Publié le 17 Avr 2020
À Saint-Jean-de-Passy, des mises à pied qui interrogent L'Homme Nouveau

[Article initialement titré : Que se passe-t-il à Saint-Jean-de-Passy ?, nos confrères de Boulevard Voltaire nous ont fait remarqué une trop grande similitude avec le titre de leur article sur le même sujet. Nous avons choisi de le modifier.]
Avec 99% de mentions et 100% d’admis au baccalauréat, Saint-Jean-de-Passy est dans les meilleures écoles de France. Ses 2900 élèves, répartis sur quatre sites font de cette école privée catholique une des plus grands établissements de France. Depuis 2015, François-Xavier Clément est à la tête du groupe scolaire englobant les quatre lieux d’implantation.
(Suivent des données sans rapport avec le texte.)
(* ===== verification/CompletionStream.v ===== *)
(** * The completion stream: dispatcher and reader thread together

    One completion queue as a transition system: the host asks for reads of
    buffers and for events, the dispatcher answers them in order, a piece at a
    time as data arrive in its buffer, and the host's reader thread
    ([read_completion_queue]) takes the answers in order, copying what a poll
    found.  The data of a piece and the write pointer that publishes it are two
    steps, as are the reader's poll and its copying. *)
From S2P Require Import Prelude CommandQueue Prefetcher CompletionQueue.

Definition EVENT_PADDED_SIZE : Z := 16.

(** What waits in [issued_completion_q_reads]. *)
Inductive request :=
| ReadBuffer (r : ReadBufferDescriptor)
| ReadEvent (event_id global_offset : Z).

Definition response_length (q : request) : Z :=
  match q with
  | ReadBuffer r => sizeof_CQDispatchCmd + num_pages_read r * padded_page_size r
  | ReadEvent _ _ => sizeof_CQDispatchCmd + EVENT_PADDED_SIZE
  end.

(** What the device answers: any data of the right length; for an event, its number. *)
Definition answers (q : request) (data : list Z) : Prop :=
  Z.of_nat (length data) = response_length q ∧ Forall (λ b, 0 <= b < 256) data
  ∧ match q with
    | ReadBuffer _ => True
    | ReadEvent event_id _ => foldr (λ b w, b + 256 * w) 0 (take 4 (drop 16 data)) = event_id
    end.

(** The dispatcher: between responses, with the rest of a response to send, or with pages written
    that are not published yet. *)
Inductive sending :=
| Ready
| Sending (data : list Z)
| Written (num_pages : Z) (data : list Z).

(** The reader: between requests, in the loop of [copy_into_user_space], or after its poll there. *)
Inductive reader :=
| Idling
| Copying (r : ReadBufferDescriptor) (s : copy_state)
| Polled (r : ReadBufferDescriptor) (s : copy_state) (word : Z).

Record completion_system := mk_completion {
  cs_manager : SystemMemoryManager;
  cs_host : mem;              (* host memory at the device's addresses *)
  cs_dispatcher : dispatcher;
  cs_sending : sending;
  cs_reader : reader;
  cs_user : mem;
  cs_requests : list request;
  cs_responses : list (list Z);
  cs_finished : nat
}.

(** The host's write of its read pointer, seen by the dispatcher. *)
Definition apply_rd_effects (effects : list effect) (d : dispatcher) : dispatcher :=
  foldl (λ d e, match e with
                | fast_write _ value =>
                  mk_dispatcher (completion_fifo_wr_ptr d) (completion_fifo_wr_toggle d) value (completion_wr_word d) (host_wr_word d)
                | _ => d
                end) d effects.

Definition after_push (data : list Z) : sending := match data with [] => Ready | _ => Sending data end.

(** A round of copying ended: the request is finished when nothing is left to read. *)
Definition after_round (r : ReadBufferDescriptor) (s : copy_state) (user_ : mem) (finished_ : nat) : reader * mem * nat :=
  if remaining_bytes_to_read s =? 0 then (Idling, user s, S finished_) else (Copying r s, user_, finished_).

Section system.
Context (a : completion_args) (cq_id : nat).

(** [completion_queue_wait_front] ends with this word. *)
Definition poll_ends (m : SystemMemoryManager) (d : dispatcher) (word : Z) : Prop :=
  completion_queue_wait_front [(host_wr_word d, false)] cq_id m = Ok (Some word).

Inductive completion_step : completion_system → completion_system → Prop :=
| host_requests m h d sd rd u qs rs fin q :
  completion_step (mk_completion m h d sd rd u qs rs fin) (mk_completion m h d sd rd u (qs ++ [q]) rs fin)
| dispatcher_begins m h d rd u qs rs fin q data :
  qs !! length rs = Some q → answers q data →
  completion_step (mk_completion m h d Ready rd u qs rs fin) (mk_completion m h d (Sending data) rd u qs (rs ++ [data]) fin)
| dispatcher_writes m h d data rd u qs rs fin available num_pages :
  (* whole pages have arrived, or all that is left *)
  0 < available <= completion_queue_page_size a * dispatch_buffer_pages (constants m) →
  available mod completion_queue_page_size a = 0 ∨ Z.of_nat (length data) <= available →
  let xfer := xfer_size (Z.of_nat (length data)) available in
  xfer_pages a xfer = Ok num_pages → completion_queue_reserve_back a num_pages d = true →
  completion_step (mk_completion m h d (Sending data) rd u qs rs fin)
    (mk_completion m (write_to_host a data xfer d h) d (Written num_pages (drop (Z.to_nat xfer) data)) rd u qs rs fin)
| dispatcher_pushes m h d num_pages data rd u qs rs fin :
  completion_step (mk_completion m h d (Written num_pages data) rd u qs rs fin)
    (mk_completion m h (completion_queue_push_back a num_pages d) (after_push data) rd u qs rs fin)
| reader_starts m h d sd u qs rs fin r word :
  qs !! fin = Some (ReadBuffer r) → poll_ends m d word →
  completion_step (mk_completion m h d sd Idling u qs rs fin) (mk_completion m h d sd (Copying r (copy_start r u)) u qs rs fin)
| reader_polls m h d sd r s u qs rs fin word :
  poll_ends m d word →
  completion_step (mk_completion m h d sd (Copying r s) u qs rs fin) (mk_completion m h d sd (Polled r s word) u qs rs fin)
| reader_copies m h d sd r s word u qs rs fin m' effects s' :
  copy_round cq_id h r word m s = Ok (m', effects, s') →
  completion_step (mk_completion m h d sd (Polled r s word) u qs rs fin)
    (let '(rd', u', fin') := after_round r s' u fin in mk_completion m' h (apply_rd_effects effects d) sd rd' u' qs rs fin')
| reader_takes_event m h d sd u qs rs fin event_id global_offset word m' effects :
  qs !! fin = Some (ReadEvent event_id global_offset) → poll_ends m d word →
  read_event cq_id h event_id global_offset m = Ok (m', effects) →
  completion_step (mk_completion m h d sd Idling u qs rs fin)
    (mk_completion m' h (apply_rd_effects effects d) sd Idling u qs rs (S fin)).

Definition completion_reachable (s0 s : completion_system) : Prop := rtc completion_step s0 s.
End system.

(** ** Start-up (tt_metal/impl/device/device.cpp, kernels/cq_dispatch.cpp) *)
Definition dispatch_compile_args (m : SystemMemoryManager) (channel : Z) (cq_id : nat) : outcome completion_args :=
  let command_queue_start_addr := get_absolute_cq_offset channel (Z.of_nat cq_id) (cq_size m) in
  let cq_start := get_host_command_queue_addr (hal_ m) HOST_UNRESERVED in
  let issue_queue_start_addr := u32 (command_queue_start_addr + cq_start) in
  issue_queue_size ← get_issue_queue_size cq_id m;
  completion_queue_size_ ← get_completion_queue_size cq_id m;
  Ok (mk_completion_args command_queue_start_addr (u32 (issue_queue_start_addr + issue_queue_size)) completion_queue_size_
        (Z.shiftl 1 DISPATCH_BUFFER_LOG_PAGE_SIZE)).

(** The words the host writes before the kernel starts, and what the kernel makes of them. *)
Definition dispatcher_start (completion_queue_start_addr : Z) : dispatcher :=
  let completion_queue_start_addr_16B := Z.shiftr completion_queue_start_addr 4 in
  mk_dispatcher (ptr_of completion_queue_start_addr_16B) (toggle_of completion_queue_start_addr_16B)
    completion_queue_start_addr_16B completion_queue_start_addr_16B completion_queue_start_addr_16B.

Definition completion_start (m : SystemMemoryManager) (a : completion_args) (host user_ : mem) : completion_system :=
  mk_completion m host (dispatcher_start (completion_queue_base_addr a)) Ready Idling user_ [] [] 0.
Mais mardi 14 avril, François-Xavier Clément et Jean Ducret (préfet des terminales) se sont vus signifier par voie d’huissier leurs mises à pied. 

Des plaintes de salariés adressées au président du Conseil d’Administration de Saint-Jean-de-Passy, Jacques Moreau, en début d’année scolaire seraient une des causes des évènements qui secouent l’établissement.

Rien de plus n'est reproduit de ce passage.